Adıyaman valisinin “Burada fazla yıkım yok, durum kontrol altında” diye bir laf ettiğine dair yaygın bir söylenti var.
Söylentiyi teyit edemedik.
Aktaranlar da söylenti olarak aktarıyorlar. Birinci ağızdan değil.
Ama Vali’nin kendisini protesto eden depremzedelere tebessümle mukabele ettiğine dair video açık mecralarda dolaşıyor.
Urfa’dan, çevre illerden gelen gönüllülere çok dua ediyorlar.
Devletin geciktiği fikri burada da yaygın. Bilhassa ilk günlerde.
Bunun çok tartışma konusu yapıldığı malum.
Siyasi bir etkisi olur mu?
Buralardaki insanların dertleri başından aşkın, siyaset miyaset anlamsız onlar için.

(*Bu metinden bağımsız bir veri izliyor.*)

(* ===== verification/Protected.v ===== *)
(** * Secrets in messages ([crates/abigail-core/src/key_detection.rs],
      [crates/abigail-memory/src/protected_topics.rs])

    Two ways a secret in a message is dealt with: the part of an API key that
    [redact_secrets] hides, and the move of a whole message to an encrypted
    protected topic, with a notice in its place.  The regular-expression engine
    is a parameter: [segments pattern text] cuts the text into the matches, each
    with the text before it, and the rest.  The test for a UUID and the JSON of
    the payload are parameters too. *)

From S2P Require Import Prelude RustStr SecureFs Vault Superego.
From Stdlib Require Import ZArith Lia Ascii.
From stdpp Require Import base list strings pretty.

Open Scope rust_scope.

(** ** Redaction *)

(** What [redact_secrets] puts in the place of a match. *)
Definition redact_match (matched : string) : string :=
  let visible :=
    match find_char "-" matched with
    | Some idx => str_take (Nat.min (idx + 4) (String.length matched)) matched
    | None => str_take (Nat.min 4 (String.length matched)) matched
    end in
  visible +:+ "***".

Section redaction.
Context (segments : string → string → list (string * string) * string).

(** [Regex::find_iter] and [Regex::replace_all]. *)
Definition find_iter (pattern text : string) : list string := (segments pattern text).1.*2.

Definition replace_all (pattern : string) (f : string → string) (text : string) : string :=
  let '(found, rest) := segments pattern text in
  foldr (λ '(before, m) acc, before +:+ f m +:+ acc) rest found.

Definition redact_secrets (text : string) : string :=
  foldl (λ result p, replace_all p.1 redact_match result) text KEY_PATTERNS.
End redaction.

(** ** Protected topics *)

Inductive SecretKind : Type := ApiKey | Password | SecretToken | Credential.

Definition secret_kind_str (k : SecretKind) : string :=
  match k with
  | ApiKey => "api_key"
  | Password => "password"
  | SecretToken => "token"
  | Credential => "credential"
  end.

Record TriangleEthicPreview : Type := mkPreview {
  deontological_duty : Z;
  areteological_stewardship : Z;
  teleological_outcome : Z;
  autonomy_gain : Z;
  privacy_gain : Z;
  total : Z;
  summary : string;
}.

(** [{:+}] *)
Definition signed (z : Z) : string := if (z <? 0)%Z then pretty z else "+" +:+ pretty z.

Definition for_secret_move (kind : SecretKind) (secret_label : string) : TriangleEthicPreview :=
  let '(duty, stewardship, outcome) :=
    match kind with
    | ApiKey => (5, 4, 4)
    | Password => (5, 5, 4)
    | SecretToken => (4, 4, 4)
    | Credential => (4, 5, 4)
    end%Z in
  mkPreview duty stewardship outcome 5 5 (duty + stewardship + outcome + 5 + 5)%Z
    ("5D TriangleEthic preview for " +:+ secret_label +:+ ": duty " +:+ signed duty +:+
     ", stewardship " +:+ signed stewardship +:+ ", outcome " +:+ signed outcome +:+
     ", autonomy " +:+ signed 5 +:+ ", privacy " +:+ signed 5 +:+
     ". The entity keeps this secret inside a protected topic without mentor or superego review.").

Record SecretMovePlan : Type := mkPlan {
  topic_name : string;
  secret_kind : SecretKind;
  secret_label : string;
  redacted_excerpt : string;
  preview : TriangleEthicPreview;
}.

Record ProtectedSecretPayload : Type := mkPayload {
  payload_session : string;
  payload_role : string;
  payload_source : string;
  payload_content : string;
  captured_at : string;
}.

Definition any_of (lower : string) (hints : list string) : bool := existsb (contains lower) hints.

Definition looks_like_secret_delivery (lower : string) : bool :=
  let explicit_delivery :=
    any_of lower ["here is"; "here's"; "use this"; "remember this"; "remember my"; "save this";
                  "store this"; "keep this"; "my imap"; "my smtp"; "my email"] in
  let assignment := any_of lower [" is "; "="; ":"; "->"] in
  let credential_word :=
    any_of lower ["password"; "passcode"; "api key"; "token"; "client secret"; "credential";
                  "secret"] in
  let target_word :=
    any_of lower ["imap"; "smtp"; "email"; "mail"; "openai"; "anthropic"; "google"; "xai";
                  "perplexity"; "tavily"] in
  credential_word && (explicit_delivery || (assignment && target_word)).

(** [secret_kind.as_str().replace('_', "-")] *)
Definition kind_suffix (k : SecretKind) : string :=
  match k with
  | ApiKey => "api-key"
  | Password => "password"
  | SecretToken => "token"
  | Credential => "credential"
  end.

Definition infer_secret_label (lower : string) (kind : SecretKind) (provider : option string)
  : string :=
  match provider with
  | Some p => p +:+ "-" +:+ secret_kind_str kind
  | None =>
      if contains lower "imap" then "imap-" +:+ kind_suffix kind
      else if contains lower "smtp" then "smtp-" +:+ kind_suffix kind
      else if contains lower "email" || contains lower "mail" then "email-" +:+ kind_suffix kind
      else replace (secret_kind_str kind) "_" "-"
  end.

Section plan.
Context (segments : string → string → list (string * string) * string).
Context (is_uuid : string → bool).

Definition detect_secret_kind (content : string) : option (SecretKind * string) :=
  match detect_api_keys (find_iter segments) content with
  | (provider, _) :: _ => Some (ApiKey, provider +:+ "-api-key")
  | [] =>
      let lower := to_lowercase content in
      if negb (looks_like_secret_delivery lower) then None
      else if any_of lower ["password"; "passcode"; "app password"] then
        Some (Password, infer_secret_label lower Password None)
      else if any_of lower ["api key"; "access token"; "bearer "] then
        Some (SecretToken, infer_secret_label lower SecretToken None)
      else if any_of lower ["client secret"; "credential"] ||
              (contains lower " secret " && negb (contains lower "triangle ethic")) then
        Some (Credential, infer_secret_label lower Credential None)
      else None
  end.

Definition plan_secret_move (entity_id : option string) (content : string)
  : option SecretMovePlan :=
  entity_id ← entity_id;
  let entity_id := trim entity_id in
  if negb (is_uuid entity_id) then None
  else
    '(kind, secret_label) ← detect_secret_kind content;
    let topic_name := "secrets-" +:+ entity_id in
    Some (mkPlan topic_name kind secret_label
            ("[secret moved to Secrets Vault: " +:+ secret_label +:+ " in " +:+ topic_name +:+ "]")
            (for_secret_move kind secret_label)).
End plan.

(** ** The encrypted payload *)

Section payload.
Context `{VaultHost}.
Context (print : ProtectedSecretPayload → string).
Context (parse : string → result ProtectedSecretPayload string).
(** What the provider of the root key answers. *)
Context (unlock : result string CoreError).

Definition core_str {A} (r : result A CoreError) : result A string := map_err core_error_str r.

Definition topic_key (root_kek topic : string) : string :=
  derive_scope_key root_kek ("protected-topic:" +:+ topic).

Definition encrypt_secret_payload (nonce : string) (plan : SecretMovePlan)
    (session_id role source content captured_at : string) : result string string :=
  let plaintext := print (mkPayload session_id role source content captured_at) in
  let? root_kek := core_str unlock in
  core_str (seal_with nonce (topic_key root_kek (topic_name plan)) plaintext).

Definition decrypt_secret_payload (topic ciphertext : string)
  : result ProtectedSecretPayload string :=
  let? root_kek := core_str unlock in
  let? plaintext := core_str (open_envelope (topic_key root_kek topic) ciphertext) in
  parse plaintext.
End payload.
(* ===== verification/MemStore.v ===== *)
(** * The memory of an Entity ([crates/abigail-memory/src/store.rs],
      [subscriber.rs]; [crates/entity-daemon/src/memory_consumer.rs])

    [MemoryStore] keeps five tables of the document database: the birth record,
    memories, conversation turns, and the protected topics with their encrypted
    entries.  The tables are record stores ([RecordStore]); the statements the
    source sends as SQL are its [store_query].  Drawn identifiers, clock readings
    and the nonce of an encryption are arguments. *)

From S2P Require Import Prelude RustStr RecordStore Ledger SecureFs Vault Superego Protected.
From Stdlib Require Import ZArith Lia.
From stdpp Require Import base list strings gmap fin_maps pretty.

Open Scope rust_scope.

(** ** Records *)

Inductive MemoryWeight : Type := Ephemeral | Distilled | Crystallized.

Definition weight_as_str (w : MemoryWeight) : string :=
  match w with
  | Ephemeral => "ephemeral"
  | Distilled => "distilled"
  | Crystallized => "crystallized"
  end.

Section records.
Context {Time : Type}.

Record Memory : Type := mkMemory {
  memory_id : string;
  memory_content : string;
  memory_weight : MemoryWeight;
  memory_created_at : Time;
}.

Record ConversationTurn : Type := mkTurn {
  turn_id : string;
  turn_session : string;
  turn_number : Z;
  turn_role : string;
  turn_content : string;
  turn_provider : option string;
  turn_model : option string;
  turn_tier : option string;
  turn_complexity : option Z;
  token_estimate : option Z;
  turn_created_at : Time;
}.

Definition new_turn (uuid : string) (now : Time) (session role content : string)
  : ConversationTurn :=
  mkTurn uuid session 0 role content None None None None None now.

Definition with_metadata (provider model tier : option string) (score : option Z)
    (t : ConversationTurn) : ConversationTurn :=
  mkTurn (turn_id t) (turn_session t) (turn_number t) (turn_role t) (turn_content t)
    provider model tier score (token_estimate t) (turn_created_at t).

Definition with_content (content : string) (t : ConversationTurn) : ConversationTurn :=
  mkTurn (turn_id t) (turn_session t) (turn_number t) (turn_role t) content (turn_provider t)
    (turn_model t) (turn_tier t) (turn_complexity t) (token_estimate t) (turn_created_at t).
End records.
Arguments Memory : clear implicits.
Arguments ConversationTurn : clear implicits.

Record SessionSummary : Type := mkSummary {
  summary_session : string;
  turn_count : Z;
  first_at : string;
  last_at : string;
}.

(** ** Documents *)

Record MemoryDoc : Type := mkMemoryDoc {
  mdoc_id : string;
  mdoc_content : string;
  mdoc_weight : string;
  mdoc_created_at : string;
}.

Record TurnDoc : Type := mkTurnDoc {
  doc_id : string;
  doc_session : string;
  doc_number : Z;
  doc_role : string;
  doc_content : string;
  doc_provider : option string;
  doc_model : option string;
  doc_tier : option string;
  doc_complexity : option Z;
  doc_token_estimate : option Z;
  doc_created_at : string;
}.

Record BirthDoc : Type := mkBirthDoc {
  birth_id : string;
  birth_content : string;
  birth_created_at : string;
}.

Record ProtectedTopicDoc : Type := mkTopicDoc {
  topic_id : string;
  topic_doc_name : string;
  topic_entity_id : string;
  protection_kind : string;
  entry_count : Z;
  last_secret_kind : string;
  last_redacted_excerpt : string;
  last_preview : TriangleEthicPreview;
  topic_created_at : string;
  topic_updated_at : string;
}.

Record ProtectedTopicEntryDoc : Type := mkEntryDoc {
  entry_id : string;
  entry_topic_name : string;
  entry_session : string;
  entry_role : string;
  entry_source : string;
  entry_secret_kind : string;
  entry_redacted_excerpt : string;
  entry_preview : TriangleEthicPreview;
  ciphertext : string;
  entry_created_at : string;
}.

Record PreparedProtectedSecret (Time : Type) : Type := mkPrepared {
  prepared_id : string;
  plan : SecretMovePlan;
  prepared_session : string;
  prepared_role : string;
  prepared_source : string;
  prepared_ciphertext : string;
  prepared_at : Time;
}.
Arguments mkPrepared {Time}.
Arguments prepared_id {Time}.
Arguments plan {Time}.
Arguments prepared_session {Time}.
Arguments prepared_role {Time}.
Arguments prepared_source {Time}.
Arguments prepared_ciphertext {Time}.
Arguments prepared_at {Time}.

Record ProtectedTopicSummary (Time : Type) : Type := mkTopicSummary {
  tsum_topic_name : string;
  tsum_entity_id : string;
  tsum_entry_count : Z;
  tsum_updated_at : Time;
  tsum_last_secret_kind : SecretKind;
  tsum_last_redacted_excerpt : string;
  tsum_last_preview : TriangleEthicPreview;
}.
Arguments mkTopicSummary {Time}.

Record ProtectedTopicEntry (Time : Type) : Type := mkTopicEntry {
  tent_id : string;
  tent_topic_name : string;
  tent_session : string;
  tent_role : string;
  tent_source : string;
  tent_secret_kind : SecretKind;
  tent_redacted_excerpt : string;
  tent_preview : TriangleEthicPreview;
  tent_content : string;
  tent_created_at : Time;
}.
Arguments mkTopicEntry {Time}.

Inductive StoreError : Type :=
| Persistence (msg : string)
| BirthAlreadyRecorded
| InvalidData (msg : string)
| ProtectedTopic (msg : string)
| Migration (msg : string).

Definition store_error_str (e : StoreError) : string :=
  match e with
  | Persistence m => "Persistence error: " +:+ m
  | BirthAlreadyRecorded => "Birth already recorded"
  | InvalidData m => "Invalid data: " +:+ m
  | ProtectedTopic m => "Protected topic error: " +:+ m
  | Migration m => "Migration failed: " +:+ m
  end.

Definition parse_weight (value : string) : result MemoryWeight StoreError :=
  if decide (value = "ephemeral") then Ok Ephemeral
  else if decide (value = "distilled") then Ok Distilled
  else if decide (value = "crystallized") then Ok Crystallized
  else Err (InvalidData ("unknown weight: " +:+ value)).

Definition parse_secret_kind (value : string) : result SecretKind StoreError :=
  if decide (value = "api_key") then Ok ApiKey
  else if decide (value = "password") then Ok Password
  else if decide (value = "token") then Ok SecretToken
  else if decide (value = "credential") then Ok Credential
  else Err (InvalidData ("unknown secret kind: " +:+ value)).

(** [collect::<Result<Vec<_>>>()] *)
Fixpoint collect {A B E} (f : A → result B E) (l : list A) : result (list B) E :=
  match l with
  | [] => Ok []
  | x :: l => let? y := f x in let? ys := collect f l in Ok (y :: ys)
  end.

(** ** The store *)

(** The five tables, each a record store of its own type. *)
Record Tables (TB TM TT TP TE : Type) : Type := mkTables {
  births : TB;
  memory_entries : TM;
  conversation_turns : TT;
  protected_topics : TP;
  protected_entries : TE;
}.
Arguments mkTables {TB TM TT TP TE}.
Arguments births {TB TM TT TP TE}.
Arguments memory_entries {TB TM TT TP TE}.
Arguments conversation_turns {TB TM TT TP TE}.
Arguments protected_topics {TB TM TT TP TE}.
Arguments protected_entries {TB TM TT TP TE}.

Section store.
Context {Time TB TM TT TP TE : Type}.
Context `{RecordStore TB BirthDoc} `{RecordStore TM MemoryDoc} `{!RecordQuery TM MemoryDoc}.
Context `{RecordStore TT TurnDoc} `{!RecordQuery TT TurnDoc}.
Context `{RecordStore TP ProtectedTopicDoc} `{!RecordQuery TP ProtectedTopicDoc}.
Context `{RecordStore TE ProtectedTopicEntryDoc} `{!RecordQuery TE ProtectedTopicEntryDoc}.
Context (to_rfc3339 : Time → string) (parse_rfc3339 : string → result Time string).
Context (time_leb : Time → Time → bool).
Context (segments : string → string → list (string * string) * string).
Context (is_uuid : string → bool) (sha256 : string → string).
Context `{VaultHost} (print_payload : ProtectedSecretPayload → string).
Context (parse_payload : string → result ProtectedSecretPayload string).
(** The answer of the unlock provider, and the entity the store belongs to. *)
Context (unlock : result string CoreError) (store_entity : option string).

Notation Store := (Tables TB TM TT TP TE).
Notation S := (M Store StoreError).
Notation Turn := (ConversationTurn Time).
Notation Mem := (Memory Time).

(** *** Conversions *)

Definition turn_doc (t : Turn) : TurnDoc :=
  mkTurnDoc (turn_id t) (turn_session t) (turn_number t) (turn_role t) (turn_content t)
    (turn_provider t) (turn_model t) (turn_tier t) (turn_complexity t) (token_estimate t)
    (to_rfc3339 (turn_created_at t)).

Definition parse_timestamp (value : string) : result Time StoreError :=
  map_err InvalidData (parse_rfc3339 value).

Definition doc_turn (d : TurnDoc) : result Turn StoreError :=
  let? at_ := parse_timestamp (doc_created_at d) in
  Ok (mkTurn (doc_id d) (doc_session d) (doc_number d) (doc_role d) (doc_content d)
        (doc_provider d) (doc_model d) (doc_tier d) (doc_complexity d) (doc_token_estimate d) at_).

Definition memory_doc (m : Mem) : MemoryDoc :=
  mkMemoryDoc (memory_id m) (memory_content m) (weight_as_str (memory_weight m))
    (to_rfc3339 (memory_created_at m)).

Definition doc_memory (d : MemoryDoc) : result Mem StoreError :=
  let? w := parse_weight (mdoc_weight d) in
  let? at_ := parse_timestamp (mdoc_created_at d) in
  Ok (mkMemory (mdoc_id d) (mdoc_content d) w at_).

(** *** Calls of one table *)

Definition persisted {A} (r : result A string) : result A StoreError := map_err Persistence r.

Türkiye’nin geri kalanını belki etkiler. Ama büyük bir etki olmaz bu.
Dışarıdan bakıldığında vilayet binası sağlam. Üzerinde çizik bile yok.
Böyle sağlam birkaç kamu binası gördük. Tapu kadastro binası sağlam yerlerden biri. Etrafında polis koruması var.
Kargaşa zamanlarında tapu kayıtlarının korunması önemli olmalı diye düşünüyorum.
Sağlam yapılar gördükçe yapana dua ediyoruz.
Yıkılmış binaları yapanlarla ve yapılmasına izin verenlerle ilgili hislerimiz başka türlü.
Enkaz kaldırma çalışmaları (Hatay’da olduğu gibi) burada da Maraş’takine nispetle daha yavaş.
Kaldırılmamış çok enkaz var diyor insanlar.
Enkaz altında hala çok sayıda ceset olduğunu söylüyorlar.
Şehrin varoşlarındaki Sümer Evler atletizm pisti çadır kente dönüştürülmüş.
170 çadır var. Çadırlar kalabalık. Asayişi jandarma sağlıyor. 24 mobil tuvaleti var. Günde 3 öğün yemek veriliyor.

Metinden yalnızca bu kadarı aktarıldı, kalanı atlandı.